TASK TO CARRY OUT: Search the entries below for the word "ltac", then copy each line in which it is found.

***

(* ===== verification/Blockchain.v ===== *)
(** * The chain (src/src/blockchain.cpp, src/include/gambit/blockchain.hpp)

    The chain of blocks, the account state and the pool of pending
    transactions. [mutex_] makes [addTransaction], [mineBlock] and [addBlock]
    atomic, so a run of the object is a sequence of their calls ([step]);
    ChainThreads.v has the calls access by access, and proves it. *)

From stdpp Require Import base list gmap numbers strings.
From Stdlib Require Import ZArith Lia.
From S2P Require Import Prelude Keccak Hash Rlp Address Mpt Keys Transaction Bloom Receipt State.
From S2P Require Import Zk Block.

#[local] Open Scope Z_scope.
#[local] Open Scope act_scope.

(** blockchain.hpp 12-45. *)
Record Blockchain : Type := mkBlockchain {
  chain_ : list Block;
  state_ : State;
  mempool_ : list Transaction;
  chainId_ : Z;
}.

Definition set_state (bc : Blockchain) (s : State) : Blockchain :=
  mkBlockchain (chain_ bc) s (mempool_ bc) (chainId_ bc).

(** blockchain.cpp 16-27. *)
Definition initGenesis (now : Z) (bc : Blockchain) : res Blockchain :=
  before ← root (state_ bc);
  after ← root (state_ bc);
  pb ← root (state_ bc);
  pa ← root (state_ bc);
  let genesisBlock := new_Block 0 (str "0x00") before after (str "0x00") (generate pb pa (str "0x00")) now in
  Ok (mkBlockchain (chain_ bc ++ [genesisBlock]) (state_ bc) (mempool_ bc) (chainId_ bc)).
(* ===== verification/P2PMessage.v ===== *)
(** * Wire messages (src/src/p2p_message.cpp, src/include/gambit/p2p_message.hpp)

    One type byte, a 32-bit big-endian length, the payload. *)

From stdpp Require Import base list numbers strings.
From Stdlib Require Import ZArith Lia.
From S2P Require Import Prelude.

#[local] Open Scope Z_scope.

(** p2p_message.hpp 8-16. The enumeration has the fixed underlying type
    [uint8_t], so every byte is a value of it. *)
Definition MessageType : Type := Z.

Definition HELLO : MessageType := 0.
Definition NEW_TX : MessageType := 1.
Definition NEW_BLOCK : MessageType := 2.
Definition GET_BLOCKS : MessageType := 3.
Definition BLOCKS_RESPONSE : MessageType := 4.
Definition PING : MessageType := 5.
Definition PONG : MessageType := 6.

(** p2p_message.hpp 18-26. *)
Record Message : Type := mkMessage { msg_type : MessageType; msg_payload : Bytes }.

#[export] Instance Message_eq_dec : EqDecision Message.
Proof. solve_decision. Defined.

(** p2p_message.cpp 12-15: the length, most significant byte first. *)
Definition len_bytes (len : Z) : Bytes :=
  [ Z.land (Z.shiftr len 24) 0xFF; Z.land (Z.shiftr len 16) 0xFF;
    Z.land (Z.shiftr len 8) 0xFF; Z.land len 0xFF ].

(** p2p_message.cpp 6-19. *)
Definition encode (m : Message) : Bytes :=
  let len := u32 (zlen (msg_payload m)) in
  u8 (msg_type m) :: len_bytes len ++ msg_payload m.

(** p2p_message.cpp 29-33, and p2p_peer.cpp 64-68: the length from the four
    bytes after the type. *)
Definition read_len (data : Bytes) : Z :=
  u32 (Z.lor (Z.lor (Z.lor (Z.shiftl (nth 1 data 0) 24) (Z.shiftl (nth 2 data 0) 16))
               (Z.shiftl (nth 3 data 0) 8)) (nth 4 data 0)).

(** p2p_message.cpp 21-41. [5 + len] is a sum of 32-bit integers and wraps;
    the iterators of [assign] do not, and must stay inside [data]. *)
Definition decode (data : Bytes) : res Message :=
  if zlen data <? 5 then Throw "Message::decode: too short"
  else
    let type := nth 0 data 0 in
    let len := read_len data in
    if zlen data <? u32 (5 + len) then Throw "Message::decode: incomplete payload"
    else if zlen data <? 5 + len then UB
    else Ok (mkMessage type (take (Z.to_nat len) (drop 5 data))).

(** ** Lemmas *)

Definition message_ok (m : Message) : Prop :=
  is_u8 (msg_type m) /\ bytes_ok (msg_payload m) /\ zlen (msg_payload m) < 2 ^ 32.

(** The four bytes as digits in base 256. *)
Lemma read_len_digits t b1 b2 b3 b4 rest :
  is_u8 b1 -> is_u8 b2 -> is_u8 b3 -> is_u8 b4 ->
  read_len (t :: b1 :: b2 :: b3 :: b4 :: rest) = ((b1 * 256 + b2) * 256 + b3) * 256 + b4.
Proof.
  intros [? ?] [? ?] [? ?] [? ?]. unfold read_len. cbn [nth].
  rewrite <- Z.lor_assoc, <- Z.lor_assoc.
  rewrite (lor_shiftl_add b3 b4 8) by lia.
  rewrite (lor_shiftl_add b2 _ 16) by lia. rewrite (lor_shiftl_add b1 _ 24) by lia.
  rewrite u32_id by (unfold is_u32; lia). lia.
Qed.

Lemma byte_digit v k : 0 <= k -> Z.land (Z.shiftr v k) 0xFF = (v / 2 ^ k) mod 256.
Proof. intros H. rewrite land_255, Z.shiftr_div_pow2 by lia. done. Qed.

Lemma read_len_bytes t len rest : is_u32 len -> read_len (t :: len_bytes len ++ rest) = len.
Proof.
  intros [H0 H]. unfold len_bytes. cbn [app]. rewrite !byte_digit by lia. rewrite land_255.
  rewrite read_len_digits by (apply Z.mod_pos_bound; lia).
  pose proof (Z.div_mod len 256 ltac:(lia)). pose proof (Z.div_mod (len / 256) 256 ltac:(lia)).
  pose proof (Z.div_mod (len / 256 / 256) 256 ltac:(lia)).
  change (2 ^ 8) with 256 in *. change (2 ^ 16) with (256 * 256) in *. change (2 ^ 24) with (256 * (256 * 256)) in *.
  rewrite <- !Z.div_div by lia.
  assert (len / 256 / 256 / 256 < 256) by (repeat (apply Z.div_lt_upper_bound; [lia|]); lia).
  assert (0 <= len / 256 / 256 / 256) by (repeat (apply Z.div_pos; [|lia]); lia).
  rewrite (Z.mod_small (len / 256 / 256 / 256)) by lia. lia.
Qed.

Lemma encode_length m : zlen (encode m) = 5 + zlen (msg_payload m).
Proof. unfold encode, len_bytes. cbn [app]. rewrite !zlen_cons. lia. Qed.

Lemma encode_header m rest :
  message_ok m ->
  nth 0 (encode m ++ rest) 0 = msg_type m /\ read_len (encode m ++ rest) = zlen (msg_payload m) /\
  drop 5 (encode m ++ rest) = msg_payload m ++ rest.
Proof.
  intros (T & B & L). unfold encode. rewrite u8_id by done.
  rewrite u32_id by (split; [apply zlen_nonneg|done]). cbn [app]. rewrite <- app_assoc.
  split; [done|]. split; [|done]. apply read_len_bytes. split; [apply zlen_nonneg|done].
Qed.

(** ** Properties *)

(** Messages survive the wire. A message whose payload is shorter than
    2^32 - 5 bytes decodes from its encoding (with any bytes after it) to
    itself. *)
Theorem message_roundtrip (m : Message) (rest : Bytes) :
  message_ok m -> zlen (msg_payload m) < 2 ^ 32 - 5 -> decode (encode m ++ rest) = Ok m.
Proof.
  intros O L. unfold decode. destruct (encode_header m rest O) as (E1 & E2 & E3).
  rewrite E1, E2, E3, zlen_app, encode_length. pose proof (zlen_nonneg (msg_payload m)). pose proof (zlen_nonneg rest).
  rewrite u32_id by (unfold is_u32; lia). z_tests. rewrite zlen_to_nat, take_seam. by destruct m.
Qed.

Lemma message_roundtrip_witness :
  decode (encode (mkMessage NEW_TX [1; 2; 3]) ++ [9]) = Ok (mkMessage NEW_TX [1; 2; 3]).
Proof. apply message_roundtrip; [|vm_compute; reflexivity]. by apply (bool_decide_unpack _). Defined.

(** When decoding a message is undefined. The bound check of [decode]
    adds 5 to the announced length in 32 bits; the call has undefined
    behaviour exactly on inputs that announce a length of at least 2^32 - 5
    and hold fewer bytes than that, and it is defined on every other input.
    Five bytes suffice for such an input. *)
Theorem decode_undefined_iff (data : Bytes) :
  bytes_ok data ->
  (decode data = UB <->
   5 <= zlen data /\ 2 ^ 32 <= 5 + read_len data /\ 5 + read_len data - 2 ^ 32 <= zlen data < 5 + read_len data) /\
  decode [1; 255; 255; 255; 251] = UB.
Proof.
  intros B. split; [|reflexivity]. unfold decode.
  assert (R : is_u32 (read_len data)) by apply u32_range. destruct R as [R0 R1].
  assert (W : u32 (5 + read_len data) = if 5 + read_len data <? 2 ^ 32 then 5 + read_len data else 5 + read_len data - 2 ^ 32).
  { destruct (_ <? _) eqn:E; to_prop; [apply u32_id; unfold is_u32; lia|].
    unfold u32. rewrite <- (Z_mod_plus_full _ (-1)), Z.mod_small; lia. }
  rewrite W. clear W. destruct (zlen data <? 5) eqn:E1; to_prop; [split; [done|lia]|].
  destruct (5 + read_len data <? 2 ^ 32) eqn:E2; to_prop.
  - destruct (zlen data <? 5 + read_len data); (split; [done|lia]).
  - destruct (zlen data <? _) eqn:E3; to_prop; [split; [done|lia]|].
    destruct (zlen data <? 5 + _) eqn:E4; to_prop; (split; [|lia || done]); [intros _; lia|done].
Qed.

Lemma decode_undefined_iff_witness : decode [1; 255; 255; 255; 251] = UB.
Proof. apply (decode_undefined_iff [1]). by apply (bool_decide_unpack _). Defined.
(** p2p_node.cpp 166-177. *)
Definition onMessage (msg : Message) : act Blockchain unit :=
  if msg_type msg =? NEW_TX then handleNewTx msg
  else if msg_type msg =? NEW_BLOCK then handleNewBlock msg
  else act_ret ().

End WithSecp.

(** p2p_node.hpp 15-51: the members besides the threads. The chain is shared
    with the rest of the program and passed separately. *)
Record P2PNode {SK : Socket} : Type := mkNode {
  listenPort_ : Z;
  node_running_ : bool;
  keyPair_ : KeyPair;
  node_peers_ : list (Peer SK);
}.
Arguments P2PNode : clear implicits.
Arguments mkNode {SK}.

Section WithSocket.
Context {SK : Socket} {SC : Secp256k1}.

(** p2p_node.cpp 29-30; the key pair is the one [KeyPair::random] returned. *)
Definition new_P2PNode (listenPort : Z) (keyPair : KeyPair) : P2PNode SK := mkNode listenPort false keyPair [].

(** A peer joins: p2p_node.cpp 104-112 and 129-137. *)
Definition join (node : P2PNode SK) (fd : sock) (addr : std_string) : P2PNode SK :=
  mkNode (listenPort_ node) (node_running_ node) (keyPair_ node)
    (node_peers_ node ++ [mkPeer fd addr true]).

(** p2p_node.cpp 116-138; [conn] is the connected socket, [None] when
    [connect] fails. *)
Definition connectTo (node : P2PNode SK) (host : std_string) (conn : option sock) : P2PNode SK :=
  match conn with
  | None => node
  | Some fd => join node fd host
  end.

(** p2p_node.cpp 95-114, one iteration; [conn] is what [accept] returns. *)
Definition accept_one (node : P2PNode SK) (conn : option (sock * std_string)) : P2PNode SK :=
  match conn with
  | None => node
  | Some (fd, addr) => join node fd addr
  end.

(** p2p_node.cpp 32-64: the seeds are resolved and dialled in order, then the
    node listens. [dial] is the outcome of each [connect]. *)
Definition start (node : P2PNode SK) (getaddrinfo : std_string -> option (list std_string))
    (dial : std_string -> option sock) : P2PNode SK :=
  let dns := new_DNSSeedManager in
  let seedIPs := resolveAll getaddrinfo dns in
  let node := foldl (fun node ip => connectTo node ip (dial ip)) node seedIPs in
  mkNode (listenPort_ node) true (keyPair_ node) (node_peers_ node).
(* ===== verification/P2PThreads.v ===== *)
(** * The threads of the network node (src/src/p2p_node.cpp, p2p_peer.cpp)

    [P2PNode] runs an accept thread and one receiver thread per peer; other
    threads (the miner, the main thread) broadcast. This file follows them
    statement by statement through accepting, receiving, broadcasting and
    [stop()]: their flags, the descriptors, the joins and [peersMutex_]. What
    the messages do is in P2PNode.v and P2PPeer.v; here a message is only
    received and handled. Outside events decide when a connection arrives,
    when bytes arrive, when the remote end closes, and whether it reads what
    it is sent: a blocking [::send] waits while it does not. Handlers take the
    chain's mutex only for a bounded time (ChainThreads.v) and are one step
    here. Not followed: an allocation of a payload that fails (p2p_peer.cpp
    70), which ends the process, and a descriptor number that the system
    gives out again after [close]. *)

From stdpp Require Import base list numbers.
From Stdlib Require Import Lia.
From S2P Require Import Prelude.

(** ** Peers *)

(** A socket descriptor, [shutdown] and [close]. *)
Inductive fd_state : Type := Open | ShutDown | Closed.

***

RESPONSE BOX:
  pose proof (Z.div_mod len 256 ltac:(lia)). pose proof (Z.div_mod (len / 256) 256 ltac:(lia)).
  pose proof (Z.div_mod (len / 256 / 256) 256 ltac:(lia)).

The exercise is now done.